Jeremy Allison writes:
'" The data shows that “frozen” vendor #Linux kernels, created by branching off a release point and then using a team of engineers to select specific patches to back-port to that branch, are buggier than the upstream “stable” Linux #kernel created by Greg Kroah-Hartman. '"
https://ciq.com/blog/why-a-frozen-linux-kernel-isnt-the-safest-choice-for-security/ #LinuxKernel
@kernellogger On the other hand, what's the difference between a distro branching off and backporting stuff from mainline and upstream stable branching off and backporting stuff from mainline? Why can the upstream stable maintainers do this and "a team of engineers" cannot? I think the difference could be better characterized and (if you pardon the expression) makes all the difference.
@kernellogger as usual, the point is not that these are bug free, but that they are regression free. The kernel upstream releases break userspace on every new release, and kernel maintainers don't care. See https://github.com/torvalds/linux/commit/a1912f712188291f9d7d434fba155461f1ebef66 for example, as Daan just found out, which removed a mount option without caring that it is still being used, so since 6.8 every btrfs device can no longer be mounted by systemd
@gregkh @kernellogger @vegard
If I am reading the whitepaper correctly, the count of "missing fixes" includes fixes for subsystems that are disabled and not shipped in the RHEL kernel, of which there are many:
"In addition, some of these bugs may be in code paths that are disabled via kernel config file settings. No analysis has been done on which bugs may be enabled or disabled for a specific vendor kernel config."

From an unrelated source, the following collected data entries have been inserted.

(* ===== verification/MttAsmSpec.v ===== *)
(** A reference assembler for the MTT and its equivalence with the one of
    [asm.c].

    A source is a list of lines, each with an optional label, instruction and
    comment; [reference] assembles it in two passes: the addresses of all the
    labels first, then the code.  The program does it in one pass, with a list of
    forward references that it patches at the end. *)
From Stdlib Require Import Ascii String.
From S2P Require Import Prelude MttText MttIsa MttObj MttLex MttLexProofs MttAsm.

Local Open Scope Z_scope.

(** * Sources *)

#[global] Instance OpCode_inhabited : Inhabited OpCode := populate (mk_OpCode "" "" 0 AtNothing AtNothing AtNothing).

(** A literal, a symbol, a register with the name it is spelled with. *)
Inductive operand := OLit (v : Z) | OSym (t : text) | OReg (t : text) (r : Z).

(** The word of the opcode and its number in the instruction set; the operands
    the opcode does not have are not written. *)
Record sinst := mk_sinst {
  si_word : text;
  si_op : nat;
  si_src1 : operand;
  si_src2 : text * Z;
  si_dest : text * Z
}.

Record line := mk_line {
  ln_label : option text;
  ln_inst : option sinst;
  ln_comment : option text
}.

(** Lines with nothing but a comment, the line of the start address, the rest. *)
Record source := mk_source {
  so_heading : list (option text);
  so_org : option (Z * option text);
  so_lines : list line
}.

Definition opc (i : sinst) : OpCode := InstructionSet !!! si_op i.

(** ** The atoms of a source *)

Definition operand_atom (o : operand) : Atom :=
  match o with
  | OLit v => mk_Atom Numeric None v
  | OSym t => mk_Atom Alpha (Some t) 0
  | OReg t r => mk_Atom Register (Some t) r
  end.

Definition src1_operands (i : sinst) : list operand :=
  match op_Src1 (opc i) with AtNothing => [] | _ => [si_src1 i] end.
Definition reg_operands (t : ArgType) (r : text * Z) : list operand :=
  if is_register t then [OReg r.1 r.2] else [].

Definition inst_operands (i : sinst) : list operand :=
  src1_operands i ++ reg_operands (op_Src2 (opc i)) (si_src2 i) ++ reg_operands (op_Dest (opc i)) (si_dest i).

Definition op_atom (i : sinst) : Atom := mk_Atom Op_code (Some (si_word i)) (Z.of_nat (si_op i)).
Definition inst_atoms (i : sinst) : list Atom := op_atom i :: (operand_atom <$> inst_operands i).

Definition colon : Atom := mk_Atom Operator (Some [char 58]) (Z.of_nat OprLBL).
Definition label_atoms (t : text) : list Atom := [mk_Atom Alpha (Some t) 0; colon].
Definition eol (c : option text) : Atom := mk_Atom Seperator c 0.

Definition line_atoms (l : line) : list Atom :=
  match ln_label l with Some t => label_atoms t | None => [] end ++
  match ln_inst l with Some i => inst_atoms i | None => [] end ++ [eol (ln_comment l)].

Definition org_atoms (o : Z * option text) : list Atom := [mk_Atom Numeric None o.1; colon; eol o.2].

Definition source_atoms (s : source) : list Atom :=
  (eol <$> so_heading s) ++ match so_org s with Some o => org_atoms o | None => [] end ++
  concat (line_atoms <$> so_lines s) ++ [blank].

(** ** The reference assembler *)

(** The address of a label; an undefined one counts as 0. *)
Fixpoint assoc (t : text) (l : list (text * Z)) : option Z :=
  match l with
  | [] => None
  | (u, a) :: l => if bool_decide (t = u) then Some a else assoc t l
  end.
Definition address (l : list (text * Z)) (t : text) : Z := default 0 (assoc t l).

Definition line_size (l : line) : Z := match ln_inst l with Some _ => 1 | None => 0 end.
Definition line_labels (a : Z) (l : line) : list (text * Z) :=
  match ln_label l with Some t => [(t, a)] | None => [] end.

(** Pass 1. *)
Fixpoint labels (a : Z) (ls : list line) : list (text * Z) :=
  match ls with [] => [] | l :: ls => line_labels a l ++ labels (a + line_size l) ls end.

Definition operand_value (env : text → Z) (o : operand) : Z :=
  match o with OLit v => v | OSym t => env t | OReg _ r => r end.

(** Pass 2. *)
Definition encode (env : text → Z) (i : sinst) : Instruction :=
  mk_Instruction
    (if is_register (op_Dest (opc i)) then (si_dest i).2 else 0)
    (if is_register (op_Src2 (opc i)) then (si_src2 i).2 else 0)
    (op_Number (opc i)) 0
    (match op_Src1 (opc i) with AtNothing => 0 | _ => operand_value env (si_src1 i) end).

Definition insts (ls : list line) : list sinst := omap ln_inst ls.
Definition start (s : source) : Z := match so_org s with Some (v, _) => v | None => 0 end.

Definition reference (s : source) : ProgramBuf :=
  let env := address (labels (start s) (so_lines s)) in
  mk_ProgramBuf (start s) (Z.of_nat (length (insts (so_lines s)))) (encode env <$> insts (so_lines s)).

(** ** The sources the program can assemble *)

Definition operand_fits (t : ArgType) (o : operand) : bool :=
  match t, o with
  | AtNothing, _ | AtLiteral, OLit _ | AtLiteral, OSym _ | AtAddress, OLit _ | AtAddress, OSym _
  | AtRegister, OReg _ _ => true
  | _, _ => false
  end.

Definition inst_fits (i : sinst) : Prop :=
  (si_op i < length InstructionSet)%nat ∧ operand_fits (op_Src1 (opc i)) (si_src1 i) = true ∧
  0 <= (si_src2 i).2 < 256 ∧ 0 <= (si_dest i).2 < 256.

(** The symbol an instruction refers to. *)
Definition symbol_of (i : sinst) : option text :=
  match op_Src1 (opc i), si_src1 i with AtNothing, _ => None | _, OSym t => Some t | _, _ => None end.

Definition line_symbols (l : line) : list text :=
  match ln_label l with Some t => [t] | None => [] end ++
  match ln_inst l ≫= symbol_of with Some t => [t] | None => [] end.

(** The references that are not resolved when they are met: to labels that
    come later, or that have the address 0. *)
Definition line_unresolved (seen : list (text * Z)) (l : line) : nat :=
  match ln_inst l ≫= symbol_of with Some t => if address seen t =? 0 then 1 else 0 | None => 0 end.
Fixpoint unresolved (a : Z) (seen : list (text * Z)) (ls : list line) : nat :=
  match ls with
  | [] => 0
  | l :: ls =>
    let seen := seen ++ line_labels a l in (line_unresolved seen l + unresolved (a + line_size l) seen ls)%nat
  end.

Record assemblable (s : source) : Prop := {
  as_insts : Forall inst_fits (insts (so_lines s));
  as_labels : NoDup (labels (start s) (so_lines s)).*1;
  as_symbols : (length (remove_dups (concat (line_symbols <$> so_lines s))) <= SYMBOLS)%nat;
  as_forward : (unresolved (start s) [] (so_lines s) < FORWARD_REFS)%nat;
  as_start : 0 <= start s;
  as_end : start s + Z.of_nat (length (insts (so_lines s))) < 2 ^ 31;
  as_some : (0 < length (so_heading s) + length (so_lines s))%nat
}.

(** * Addresses *)

Lemma assoc_app t l1 l2 : assoc t (l1 ++ l2) = match assoc t l1 with Some a => Some a | None => assoc t l2 end.
Proof. induction l1 as [|[u a] l1 IH]; [done|]. simpl. by case_bool_decide. Qed.

Lemma assoc_None t l : assoc t l = None ↔ t ∉ l.*1.
Proof.
  induction l as [|[u a] l IH]; [set_solver|]. cbn [assoc fmap list_fmap fst].
  case_bool_decide; [set_solver|]. rewrite IH. set_solver.
Qed.

Lemma address_snoc l u a t : u ∉ l.*1 → address (l ++ [(u, a)]) t = if bool_decide (t = u) then a else address l t.
Proof.
  intros Hu. unfold address. rewrite assoc_app. cbn [assoc].
  case_bool_decide as E; [subst; by rewrite (proj2 (assoc_None u l))|].
  by destruct (assoc t l).
Qed.

Lemma address_app l1 l2 t : address l1 t ≠ 0 → address (l1 ++ l2) t = address l1 t.
Proof. unfold address. rewrite assoc_app. by destruct (assoc t l1). Qed.

(** The instructions of the set have registers, or nothing, behind the first
    operand. *)
Lemma opc_types i : (si_op i < length InstructionSet)%nat →
  InstructionSet !! Z.to_nat (Z.of_nat (si_op i)) = Some (opc i) ∧ 0 <= op_Number (opc i) < 256.
Proof.
  intros Hi. rewrite Nat2Z.id. unfold opc.
  destruct (lookup_lt_is_Some_2 _ _ Hi) as [o Ho]. rewrite Ho, (list_lookup_total_correct _ _ _ Ho).
  split; [done|].
  assert (HF : Forall (λ o, 0 <= op_Number o < 256) InstructionSet) by by apply (bool_decide_unpack _).
  by eapply Forall_lookup_1 in HF.
Qed.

Not restricting the analysis to shipped code makes it very hard to take the paper seriously.
In filesystems alone, there are over 1500 upstream "Fixes" commits for filesystems which are not shipped in RHEL8.8.
That's fully 1/3 of the 4594 "unfixed bugs" they cite.
Am I missing something?
@kernellogger That's to be expected, but it is also not the point of them.
I agree they shouldn't need to exist, but the realities of how many many an organization manages their IT necessitates their existence.
The industry doesn't want to go through the withdrawal phase of building a better world.
@sandeen @gregkh @kernellogger @vegard haven't read the paper yet.
A few things: RHEL kernel developers do not backport all security fixes. We do not mandate backporting moderates and lower (unless they are FedRamp) because customers pay for EUS (which 8.8 is) for stability reasons and backporting certain security fixes may affect stability for this limited term release.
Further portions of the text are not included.